🐳 Docker Explained: Your FINAL Stop for Understanding It All
I had been working in Data for a couple of years and though this wasn’t strictly necessary for my workflow. I was wrong!
Not so long ago, I had no idea on how to use tech like Docker.
To be honest, it seemed very complex.
There are too many keywords and concepts that can confuse you pretty easily.
But now, I cannot do anything without it.
In this article, I will do a desmytified explanation about:
Containers
Images and Volumes
Dockerfiles
Docker Compose
⚠️ Disclaimer: all the examples apply to Data tools, but the explanation overall is generic.
🛠️ What is Docker?
Imagine you're an amateur chef that crafted an amazing recipe you want to show to your friends.

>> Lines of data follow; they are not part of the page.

#[export] Instance age_le_total : Total age_le.
Proof.
  intros p q. unfold age_le. destruct (Z.lt_trichotomy p.1 q.1) as [H|[H|H]].
  - left. by left.
  - destruct (total string_le p.2 q.2) as [?|?]; [left|right]; by right.
  - right. by left.
Qed.

#[export] Instance age_le_trans : Transitive age_le.
Proof.
  intros p q r [H1|[H1 H1']] [H2|[H2 H2']]; [left; lia..|]. right. split; [lia|by etrans].
Qed.

Lemma by_age_sorted hs : StronglySorted age_le (by_age hs).
Proof. apply StronglySorted_merge_sort; apply _. Qed.

Lemma elem_of_by_age hs t chat :
  (t, chat) ∈ by_age hs <-> exists h, hs !! chat = Some h /\ dh_last_access h = t.
Proof.
  unfold by_age. rewrite merge_sort_Permutation, list_elem_of_fmap. split.
  - intros ([c h] & [= -> ->] & H%elem_of_map_to_list). by exists h.
  - intros (h & H & <-). exists (chat, h). split; [done|]. by apply elem_of_map_to_list.
Qed.

Definition evictable (hs : handles) (chat : string) : bool :=
  match hs !! chat with Some h => negb (pinned chat h) | None => false end.

Lemma foldr_delete_lookup (hs : handles) gone c :
  foldr delete hs gone !! c = if decide (c ∈ gone) then None else hs !! c.
Proof.
  induction gone as [|x gone IH]; [done|]. cbn [foldr]. destruct (decide (c = x)) as [-> |Hne].
  - rewrite lookup_delete_eq, decide_True by by left. done.
  - rewrite lookup_delete_ne, IH by done. destruct (decide (c ∈ gone)).
    + by rewrite decide_True by by right.
    + rewrite decide_False; [done|]. by intros [?|?]%elem_of_cons.
Qed.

A fish recipe won’t make sense if your friend only has special knives for chicken.
You will have to bring as much as you can or invite them home, where you have those utils available.

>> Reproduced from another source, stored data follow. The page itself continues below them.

Lemma shown_begin c e now s :
  me_id e ∈ ids (echoes_of s c) -> shown s -> shown (begin_pending_send c (me_id e) now s).
Proof.
  intros He [H1 H2 H3]. split; [exact H1|exact H2|]. intros c' p. unfold begin_pending_send, pending_of. cbn.
  destruct (decide (c = c')) as [->|Hne].
  - rewrite lookup_insert_eq. by intros [= <-].
  - rewrite lookup_insert_ne by done. apply H3.
Qed.

Lemma shown_send is_new c e now s :
  unused (me_id e) c s = true -> shown s -> shown (composer_send is_new c e now s).
Proof.
  intros Hu H. apply andb_true_iff in Hu as [Hu1 Hu2]. apply negb_true_iff, bool_decide_eq_false in Hu1, Hu2.
  unfold composer_send. set (s1 := if is_new then _ else s).
  assert (H1 : shown s1) by (unfold s1; destruct is_new; [by apply shown_select|done]).
  assert (Hf : selected_chat s1 = Some c -> ~ me_id e ∈ ids (transcript s1)).
  { intros _. unfold s1. destruct is_new; [|done]. destruct (decide (selected_chat s = Some c)) as [E|Hne].
    - unfold select_chat. rewrite bool_decide_true by done. destruct (seen_screen c now s) as [[_ _ _ ->] _]. done.
    - destruct (select_still (Some c) now s Hne) as (_ & _ & _ & -> & _). by intros ?%elem_of_nil. }
  apply shown_begin; [apply push_ids; by right|]. by apply shown_push.
Qed.

(** Echoes go, with the pending sends that were theirs. *)
Lemma shown_retained c gone pending s :
  (forall c' p, pending !! c' = Some p -> pending_of s c' = Some p /\ (c' = c -> ~ ps_message_id p ∈ gone)) ->
  shown s -> shown (on_sends (set_pending pending) (retain_echoes c gone s)).
Proof.
  intros Hp [H1 H2 H3]. split.
  - intros c'. change (echoes_of (on_sends _ _) c') with (echoes_of (retain_echoes c gone s) c'). rewrite echoes_retain.
    destruct (decide (c = c')); [|done]. by apply without_NoDup.
  - intros Ht id. specialize (H2 Ht id). unfold pending_echoes in *.
    change (selected_chat (on_sends _ _)) with (selected_chat s). change (transcript (on_sends _ _)) with (transcript s).
    destruct (selected_chat s) as [c'|]; [|done].
    change (echoes_of (on_sends _ _) c') with (echoes_of (retain_echoes c gone s) c'). rewrite echoes_retain.
    destruct (decide (c = c')); [|done]. rewrite elem_without. intros [Hin _]. by apply H2.
  - intros c' p Hin. change (pending !! c' = Some p) in Hin. destruct (Hp c' p Hin) as [Hin' Hn].
    specialize (H3 c' p Hin'). change (echoes_of (on_sends _ _) c') with (echoes_of (retain_echoes c gone s) c').
    rewrite echoes_retain. destruct (decide (c = c')) as [->|]; [|done]. apply elem_without. auto.
Qed.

The meal won’t be the same wherever you go.
Docker is like your personal kitchen-in-a-box. No matter where you cook, everything you need for your kitchen will always be available, the way you need it:
Docker is a platform that uses containers, images and volumes with everything your application needs to run.

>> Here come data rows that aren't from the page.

(** An entry's parts changed in a way the cover survives, or of an entry that is
    not the open one. *)
Lemma doc_ok_begin n0 doc parts id device at_ms :
  doc_ok n0 doc None parts -> parts <> [] ->
  let '(doc', w) := begin doc id device at_ms in doc_ok n0 doc' (Some w) parts.
Proof.
  intros (_ & Hs & Hl) Hne. cbn [begin]. split_and!.
  - split_and!; cbn; [done|done|apply prefix_nil|]. eexists. split; [by apply list_lookup_middle|constructor].
  - intros k x Hk Hx Hst. apply lookup_app_Some in Hx as [Hx|[Hle Hx]].
    + by destruct (Hs k x Hk Hx Hst) as (w & [=] & _).
    + apply list_lookup_singleton_Some in Hx as [Hk' _]. eexists. split; [done|]. cbn. lia.
  - rewrite length_app. cbn. lia.
Qed.

Lemma only_streaming_set n0 doc k e e' w :
  doc !! k = Some e -> sw_entry_index w = k -> only_streaming n0 doc (Some w) ->
  only_streaming n0 (<[k := e']> doc) (Some w) /\
  (em_status e' <> Some Streaming -> only_streaming n0 (<[k := e']> doc) None).
Proof.
  intros He <- Hs. split.
  - intros j x Hj Hx Hst. destruct (decide (sw_entry_index w = j)) as [<-|Hne]; [by exists w|].
    rewrite list_lookup_insert_ne in Hx by done. by eapply Hs.
  - intros Hne j x Hj Hx Hst. destruct (decide (sw_entry_index w = j)) as [<-|Hne'].
    + rewrite list_lookup_insert_eq in Hx by (by eapply lookup_lt_Some). by injection Hx as <-.
    + rewrite list_lookup_insert_ne in Hx by done.
      destruct (Hs j x Hj Hx Hst) as (w' & [= <-] & E). done.
Qed.

Lemma render_shape parts : shape <$> render_parts parts = shape <$> parts.
Proof.
  unfold render_parts. rewrite <- list_fmap_compose. apply list_fmap_ext. by intros i [] _.
Qed.

(** A tick. *)
Lemma doc_ok_sync n0 doc w parts :
  doc_ok n0 doc (Some w) parts ->
  exists doc' w', sync doc w (render_parts parts) = Some (doc', w') /\ doc_ok n0 doc' (Some w') parts /\
    length doc' = length doc.
Proof.
  intros ((Hn & Hne & Hp & e & He & Hc) & Hs & Hl).
  destruct (sync_covers doc w e (render_parts parts) He Hc) as (ds & E & Hd); [by rewrite render_shape|].
  eexists _, _. split; [exact E|]. split; [|by rewrite length_insert]. split_and!.
  - split_and!; cbn; [done|done|by rewrite render_shape|].
    eexists. split; [by apply list_lookup_insert_eq, (lookup_lt_Some _ _ e)|]. done.
  - intros k x Hk Hx Hst.
    destruct (only_streaming_set n0 doc _ e (set_em_parts e ds) w He eq_refl Hs) as [H _].
    destruct (H k x Hk Hx Hst) as (w' & [= <-] & E'). by eexists.
  - by rewrite length_insert.
Qed.

(** The finished entry, complete under its status; nothing streams. *)
Lemma doc_ok_finish n0 doc w parts st :
  doc_ok n0 doc (Some w) parts -> st <> Streaming ->
  exists e ds, doc !! sw_entry_index w = Some e /\ Forall2 covers (render_parts parts) ds /\
    finish doc w (render_parts parts) st =
      Some (<[sw_entry_index w := set_em_status (set_em_parts e ds) st]> doc) /\
    quiet n0 (<[sw_entry_index w := set_em_status (set_em_parts e ds) st]> doc).
Proof.
  intros ((Hn & Hne & Hp & e & He & Hc) & Hs & Hl) Hst.
  destruct (finish_covers doc w e (render_parts parts) st He Hc) as (ds & E & Hd); [by rewrite render_shape|].
  exists e, ds. split_and!; try done. split_and!; [done| |].
  - destruct (only_streaming_set n0 doc _ e (set_em_status (set_em_parts e ds) st) w He eq_refl Hs) as [_ H].
    apply H. cbn. congruence.
  - by rewrite length_insert.
Qed.

(** *** Subagent chips *)

Lemma at_part_Some test f parts parts' :
  at_part test f parts = Some parts' ->
  exists i d, parts !! i = Some d /\ test d = true /\ parts' = <[i := f d]> parts.
Proof.
  revert parts'. induction parts as [|d parts IH]; intros parts'; cbn; [done|].
  destruct (test d) eqn:E.
  - intros [= <-]. by exists 0%nat, d.
  - destruct (at_part test f parts) as [l|]; [|done]. intros [= <-].
    destruct (IH l eq_refl) as (i & d' & Hi & Ht & ->). by exists (S i), d'.
Qed.

Lemma at_any_entry_Some test f doc doc' :
  at_any_entry test f doc = Some doc' ->
  exists k e parts, doc !! k = Some e /\ at_part test f (em_parts e) = Some parts /\
    doc' = <[k := set_em_parts e parts]> doc.
Proof.
  revert doc'. induction doc as [|e doc IH]; intros doc'; cbn; [done|].
  destruct (at_part test f (em_parts e)) as [parts|] eqn:E.
  - intros [= <-]. by exists 0%nat, e, parts.
  - destruct (at_any_entry test f doc) as [l|]; [|done]. intros [= <-].
    destruct (IH l eq_refl) as (k & e' & parts & Hk & Hp & ->). by exists (S k), e', parts.
Qed.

This includes: code, packages, libraries and everything you use to run your container:
🍳 Docker Is Your Personal Kitchen
Here’s how Docker keeps your data kitchen in order:
Same Recipe, Same Results: With Docker, your container is like taking your oven, stove, and pans with you.
Run the code on your laptop, your friend’s machine, or a cloud server, the results are always the same.
Clean Kitchen, Every Time: Without Docker, your kitchen often has leftovers from previous meals, which makes it really messy.
Run the code without conflicts, doesn’t matter if you computer has different or even older dependencies.
Try New Recipes Without Worry: Whenever you want to try something new, the kitchen appliances you have might not be suitable for the job. You might fear breaking them and having to buy new ones.
You can recreate containers as many times as you want, but nothing will be lost or broken since it’s isolated.
👉 Example: You want to test an ETL pipeline using the latest PostgreSQL. Instead of upgrading your local installation, you can spin up a Docker container with the newest version and experiment inside it.
🗂️ The Blueprint and the Fridge: Images and Volumes
Every time you use Docker, you need:
The blueprint of the kitchen you are going to setup → Image
The fridge to save your preparations while cooking → Volumes
🖼️ What’s an Image?
It has all the details that you need for the kitchen to exist: utensils, ingredients, ovens, pans, etc.
But, it’s not actually a working kitchen yet.
📦 What’s a Volume?
When you shut down your kitchen (container), you can take it home in a bag (local) or store stuff in the fridge (volume).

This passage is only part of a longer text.